Benson est donc sacrifié sur l'autel d'une explication locative !
C'est d'autant plus idiot que, Blake et Mortimer s'ils ne sont pas dans leur profession rénumérés grassement, viennent tous deux de familles aisées, peuvent avoir reçu l'héritage de quelques vieux cousins ou avoir joui de biens transmis en donation qui leur permettent d'habiter Park Lane sans avoir eu besoin qu'un major soit exécuté par un petit traitre de pacotille sur fond de pseudo vengeance en mémoire d'un passé dont il faudra encore écrire l'histoire, nous resservant ainsi le coup de la fratrie offensée comme cela a été remarqué ce matin. Et encore une fois, était-ce si important de jouer au raisonneur comptable qui veut justifier de tout en donnant de la présence des héros à Park Lane une explication étroitement rationnelle ?
Et la poésie, et l'imaginaire monsieur Sente ? cela vous dit-il quelque chose ou bien l'écriture d'un Blake et Mortimer n'est-il pour vous qu'une affaire d'épicerie narrative ?
Qui se soucie de savoir par exemple si Hercule Poirot, ex policier belge a eu d'emblée les moyens en tant que détective étranger exilé au Royaume Uni, de s'offrir son somptueux appartement de Whitehaven Mansions ? Qui se pose la question de savoir si, même étant le meilleur détective du monde et ayant une clientèle aisée, un praticien de ce métier peut réellement vivre sur le même plan matériel et social qu'un grand chirurgien et professeur de médecine ? Madame Agatha Christie ne s'en est guère préoccupée et elle a eu raison. Mais il est vrai que tout comme Edgar P. Jacobs, Madame Agatha Christie était ce qu'on nomme un créateur et un poète.
Poirot n'habite pas Whitehaven Mansions parce que telle ou telle petite raison rationalisante de boutiquier de l'écriture le lui permet, financièrement, après analyse de son exercice comptable, mais parce qu'il
EST Poirot.
De même Blake et Mortimer n'habitent pas Park Lane à cause de la mort du major Benson et de leur lien à celui-ci, mais parce qu'ils
SONT Blake et Mortimer, archétypes de héros britanniques qui ne peuvent vivre autre part que dans un tel logement, selon la tradition poétique instaurée depuis le XIX° siècle littéraire, en un lieu central de Londres portant par exemple le nom de 99 bis Park Lane, pour cette unique raison que quand on entend : "99 bis Park Lane", on éprouve aussitôt le même frémissement musical, mémoriel et poétique qu'en entendant les mots : "221bis Baker Street" ou "Whitehaven Mansions" !

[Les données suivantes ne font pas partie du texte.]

Lemma pendingFrom_insert seen es start i e :
  es !! i = Some e -> N.of_nat (start + i) ∉ seen ->
  (pendingFrom ({[N.of_nat (start + i)]} ∪ seen) start es + length (operands e) = pendingFrom seen start es)%nat.
Proof.
  assert (forall es start id, (N.to_nat id < start)%nat ->
    pendingFrom ({[id]} ∪ seen) start es = pendingFrom seen start es) as Hlow.
  { induction es0 as [|x es0 IH]; intros s id Hid; [done|]. rewrite !pendingFrom_cons, IH by lia. f_equal.
    assert (N.of_nat s <> id) by lia. rewrite (decide_ext _ (N.of_nat s ∈ seen)); [done|rewrite elem_of_union, elem_of_singleton; tauto]. }
  revert start i. induction es as [|x es IH]; intros start [|i] He Hs; [done..| |]; rewrite !pendingFrom_cons.
  - injection He as ->. rewrite Nat.add_0_r in *. rewrite Hlow by lia.
    rewrite decide_True, decide_False by set_solver. lia.
  - rewrite <-Nat.add_succ_comm in *. rewrite <-(IH (S start) i He Hs).
    assert (N.of_nat (S start + i) <> N.of_nat start) by lia.
    rewrite (decide_ext _ (N.of_nat start ∈ seen)) by (rewrite elem_of_union, elem_of_singleton; split; [intros [E|]|]; auto; congruence).
    lia.
Qed.

Definition pending (seen : gset N) : nat := pendingFrom seen 0 (exprs (pool f)).

Lemma pending_insert seen id e :
  exprAt f id = Some e -> id ∉ seen -> (pending ({[id]} ∪ seen) + length (operands e) = pending seen)%nat.
Proof using Type*.
  intros [He _]%vget_Some Hs. unfold pending.
  rewrite <-(N2Nat.id id). apply (pendingFrom_insert seen _ 0 (N.to_nat id) e He). cbn. by rewrite N2Nat.id.
Qed.

Lemma collectLoop_total fuel work seen uses :
  (length work + pending seen <= fuel)%nat -> exists r, collectLoop fuel f work seen uses = Some r.
Proof using Type*.
  revert work seen uses. induction fuel as [|fuel IH]; intros [|id work] seen uses Hf; cbn [collectLoop length] in *;
    try (by eexists); [lia|].
  destruct (hasExpr f id) eqn:Hh; cbn [negb orb]; [|apply IH; lia].
  destruct (bool_decide_reflect (id ∈ seen)) as [Hin|Hin]; [apply IH; lia|].
  apply hasExpr_exprAt in Hh as [e He]. rewrite He. cbn [mbind option_bind].
  pose proof (pending_insert seen id e He Hin). case_decide; apply IH; [lia|].
  rewrite length_app, length_reverse. lia.
Qed.

Lemma collectFuel_pending : collectFuel f = S (pending ∅).
Proof using Type*.
  unfold collectFuel, pending. f_equal. generalize 0%nat. induction (exprs (pool f)) as [|e es IH]; intros s; [done|].
  rewrite pendingFrom_cons, <-IH, decide_False by set_solver. done.
Qed.

Lemma collectValueUses_total id : exists uses, collectValueUses f id = Some uses.
Proof using Type*.
  apply collectLoop_total. rewrite collectFuel_pending. cbn [length]. lia.
Qed.

(** ** What it reports *)

(** The invariant of the loop: a node seen was reported, or its operands are
    seen or on the worklist; and what is reported is read. *)
Definition accounted (work : list N) (seen : gset N) (uses : list N) : Prop :=
  forall x e, x ∈ seen -> exprAt f x = Some e ->
    (op e = ExprOp.Value -> handleOf e ∈ uses) /\
    (op e <> ExprOp.Value -> forall y, y ∈ operands e -> hasExpr f y = true -> y ∈ seen \/ y ∈ work).

Lemma accounted_skip id work seen uses :
  hasExpr f id = false \/ id ∈ seen -> accounted (id :: work) seen uses -> accounted work seen uses.
Proof using Type*.
  intros Hid Hinv x e Hx He. destruct (Hinv x e Hx He) as [? Hc]. split; [done|]. intros Ho y Hy Hyh.
  destruct (Hc Ho y Hy Hyh) as [?|[->|?]%elem_of_cons]; [by left| |by right].
  destruct Hid; [congruence|by left].
Qed.

Lemma collectLoop_closed fuel work seen uses r :
  accounted work seen uses -> collectLoop fuel f work seen uses = Some r ->
  exists seen', seen ⊆ seen' /\ (forall x, x ∈ work -> hasExpr f x = true -> x ∈ seen') /\
    accounted [] seen' r /\ (forall v, v ∈ r -> v ∈ uses \/ exists x, x ∈ work /\ readsValue x v).
Proof using Type*.
  revert work seen uses. induction fuel as [|fuel IH]; intros [|id work] seen uses Hinv H; cbn [collectLoop] in H;
    try discriminate H; try (injection H as <-; exists seen; split_and!; [done|set_solver|done|by left]).
  destruct (negb (hasExpr f id) || bool_decide (id ∈ seen)) eqn:Hskip.
  { apply orb_true_iff in Hskip as [Hh%negb_true_iff|Hin%bool_decide_eq_true];
      (destruct (IH work seen uses) as (s & Hs & Hw & Ha & Hr); [apply (accounted_skip id); auto|done|]);
      exists s; (split_and!; [done| |done|]);
      try (intros v Hv; destruct (Hr v Hv) as [?|(x & ? & ?)]; [by left|right; exists x; split; [by right|done]]);
      intros x [->|?]%elem_of_cons ?; [congruence|by apply Hw|by apply Hs|by apply Hw]. }
  apply orb_false_iff in Hskip as [_ Hin%bool_decide_eq_false].
  destruct (exprAt f id) as [e|] eqn:He; cbn [mbind option_bind] in H; [|done].
  destruct (decide (op e = ExprOp.Value)) as [Ho|Ho].
  - destruct (IH work ({[id]} ∪ seen) (handleOf e :: uses)) as (s & Hs & Hw & Ha & Hr); [|done|].
    + intros x e' [->%elem_of_singleton|Hx]%elem_of_union He'.
      { assert (e' = e) as -> by congruence. split; [by left|done]. }
      destruct (Hinv x e' Hx He') as [? Hc]. split; [by right; auto|]. intros Ho' y Hy Hyh.
      destruct (Hc Ho' y Hy Hyh) as [?|[->|?]%elem_of_cons]; [left; set_solver|left; set_solver|by right].
    + exists s. split_and!; [set_solver| |done|].
      * intros x [->|?]%elem_of_cons ?; [set_solver|by apply Hw].
      * intros v Hv. destruct (Hr v Hv) as [[->|?]%elem_of_cons|(x & ? & ?)]; [|by left|].
        { right. exists id. split; [by left|]. exists id, e. by split. }
        right. exists x. split; [by right|done].
  - destruct (IH (reverse (operands e) ++ work) ({[id]} ∪ seen) uses) as (s & Hs & Hw & Ha & Hr); [|done|].
    + intros x e' [->%elem_of_singleton|Hx]%elem_of_union He'.
      { assert (e' = e) as -> by congruence. split; [done|]. intros _ y Hy _. right.
        apply elem_of_app. left. by apply elem_of_reverse. }
      destruct (Hinv x e' Hx He') as [? Hc]. split; [done|]. intros Ho' y Hy Hyh.
      destruct (Hc Ho' y Hy Hyh) as [?|[->|?]%elem_of_cons]; [left; set_solver|left; set_solver|].
      right. apply elem_of_app. by right.
    + exists s. split_and!; [set_solver| |done|].
      * intros x [->|?]%elem_of_cons ?; [set_solver|]. apply Hw; [|done]. apply elem_of_app. by right.
      * intros v Hv. destruct (Hr v Hv) as [?|(x & [Hx|Hx]%elem_of_app & Hxv)]; [by left| |].
        { right. exists id. split; [by left|]. apply (readsValue_child id x); [|done].
          exists e. split; [done|by apply elem_of_reverse]. }
        right. exists x. split; [by right|done].
Qed.

(** Operands exist, and values have none. *)
Lemma verified_child x y :
  pool_ok f -> child x y -> hasExpr f y = true.
Proof using Type*.
  intros Hpool (e & He & Hy). apply (pool_ok_verifies f Hpool) in He. unfold exprVerifies in He.
  rewrite !andb_true_iff, forallb_forall in He. destruct He as [[_ Ho] _].
  specialize (Ho y). rewrite andb_true_iff in Ho. apply Ho. by apply list_elem_of_In.
Qed.

Lemma value_leaf x e y : pool_ok f -> exprAt f x = Some e -> op e = ExprOp.Value -> y ∉ operands e.
Proof using Type*.
  intros Hpool He Ho Hy. apply (pool_ok_verifies f Hpool), exprVerifies_typed in He as ([_ Hmax] & _).
  rewrite Ho in Hmax. cbn in Hmax. unfold operandCount in Hmax.
  destruct (operands e); [by apply not_elem_of_nil in Hy|cbn in Hmax; lia].
Qed.

Lemma collectValueUses_sound id uses v :
  collectValueUses f id = Some uses -> v ∈ uses -> readsValue id v.
Proof using Type*.
  intros Hu Hv. destruct (collectLoop_closed _ [id] ∅ [] uses (fun x e Hx => ltac:(set_solver)) Hu)
    as (_ & _ & _ & _ & Hr).
  destruct (Hr v Hv) as [?%not_elem_of_nil|(x & ->%list_elem_of_singleton & Hx)]; done.
Qed.

Lemma collectValueUses_complete id uses v :
  pool_ok f -> hasExpr f id = true -> collectValueUses f id = Some uses -> readsValue id v -> v ∈ uses.
Proof using Type*.
  intros Hpool Hid Hu (y & e & Hy & He & Ho & ->).
  destruct (collectLoop_closed _ [id] ∅ [] uses (fun x e Hx => ltac:(set_solver)) Hu)
    as (seen & _ & Hw & Ha & _).
  assert (y ∈ seen) as Hs; [|by apply (Ha y e Hs He)].
  assert (id ∈ seen) as Hstart by (apply Hw; [by left|done]). clear Hw Hu He Hid.
  induction Hy as [x|x y z Hxy _ IH]; [done|]. apply IH.
  pose proof (verified_child x y Hpool Hxy) as Hyh. destruct Hxy as (ex & Hex & Hin).
  destruct (Ha x ex Hstart Hex) as [_ Hc]. destruct (decide (op ex = ExprOp.Value)) as [Hv|Hv].
  - by destruct (value_leaf x ex y Hpool Hex Hv).
  - destruct (Hc Hv y Hin Hyh) as [?|?%not_elem_of_nil]; done.
Qed.

(** C16 [collectValueUses] returns, and reports exactly the values the expression
    reads: those of the [Value] nodes its operands lead to, however shared the
    expression is. *)
Theorem collectValueUses_exact id :
  pool_ok f -> hasExpr f id = true ->
  exists uses, collectValueUses f id = Some uses /\ forall v, v ∈ uses <-> readsValue id v.
Proof using Type*.
  intros Hpool Hid. destruct (collectValueUses_total id) as [uses Hu]. exists uses. split; [done|].
  intros v. split; [by apply collectValueUses_sound|by apply collectValueUses_complete].
Qed.
End Reads.

(** ** What a report without errors says of a block *)

Lemma handled_block f b blk : blockAtId f b = Some blk -> (b, blk) ∈ handled f.
Proof.
  intros [Hb _]%vget_Some. apply elem_of_lookup_imap. exists (N.to_nat b), blk.
  split; [by rewrite N2Nat.id|done].
Qed.

Section Facts.
Context (level : Maturity) (f : Function) (Hv : verifyOk level f = true).

Lemma verifyOk_parts :
  checkEntry f = true /\ checkExpressions f = true /\ checkBlocks level f = true /\
  checkValues level f = true /\ checkEdges f = true.
Proof using Hv. unfold verifyOk in Hv. rewrite !andb_true_iff in Hv. tauto. Qed.

Lemma verified_ops b blk :
  blockAtId f b = Some blk ->
  checkOps level f b false (blockOps blk) = true /\ (blockOps blk = [] -> external blk = true).
Proof using Hv.
  intros Hb. destruct verifyOk_parts as (_ & _ & Hc & _). unfold checkBlocks in Hc.
  apply andb_true_iff in Hc as [_ Hc]. apply (forallb_elem _ _ (b, blk)) in Hc; [|by apply handled_block].
  unfold checkBlock in Hc. cbn [fst snd] in Hc. by destruct (blockOps blk).
Qed.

Il n'y a ni explication logique ou biographique, ni origine à cela !
C'EST UN MYTHE !
"Edgar P. Jacobs dit : Au commencement étaient Blake et Mortimer et Blake et Mortimer habitaient au 99 bis Park Lane. Edgar P. Jacobs vit que cela était bon.
Edgar P. Jacobs dit : que Mrs Benson, leur logeuse soit, et Mrs Benson fut ! Edar P. Jacobs vit que cela était bon !"
On ne créée pas un monde mythique déjà constitué, on ne l'explique pas, on ne lui trouve pas des raisons, on ne prétend pas en remplir les vides puisque par définition un mythe n'a aucun vide, seulement l'aura enveloppante de son mystère : on l'accueille, on l'accepte, on en suit la prescription et on ne se situe par rapport à lui qu'en s'y insérant, non en lui ajoutant le jeu de cube rationaliste et bancale des petites causalités creuses chères aux logiciens et rhétoriciens de l'inutile.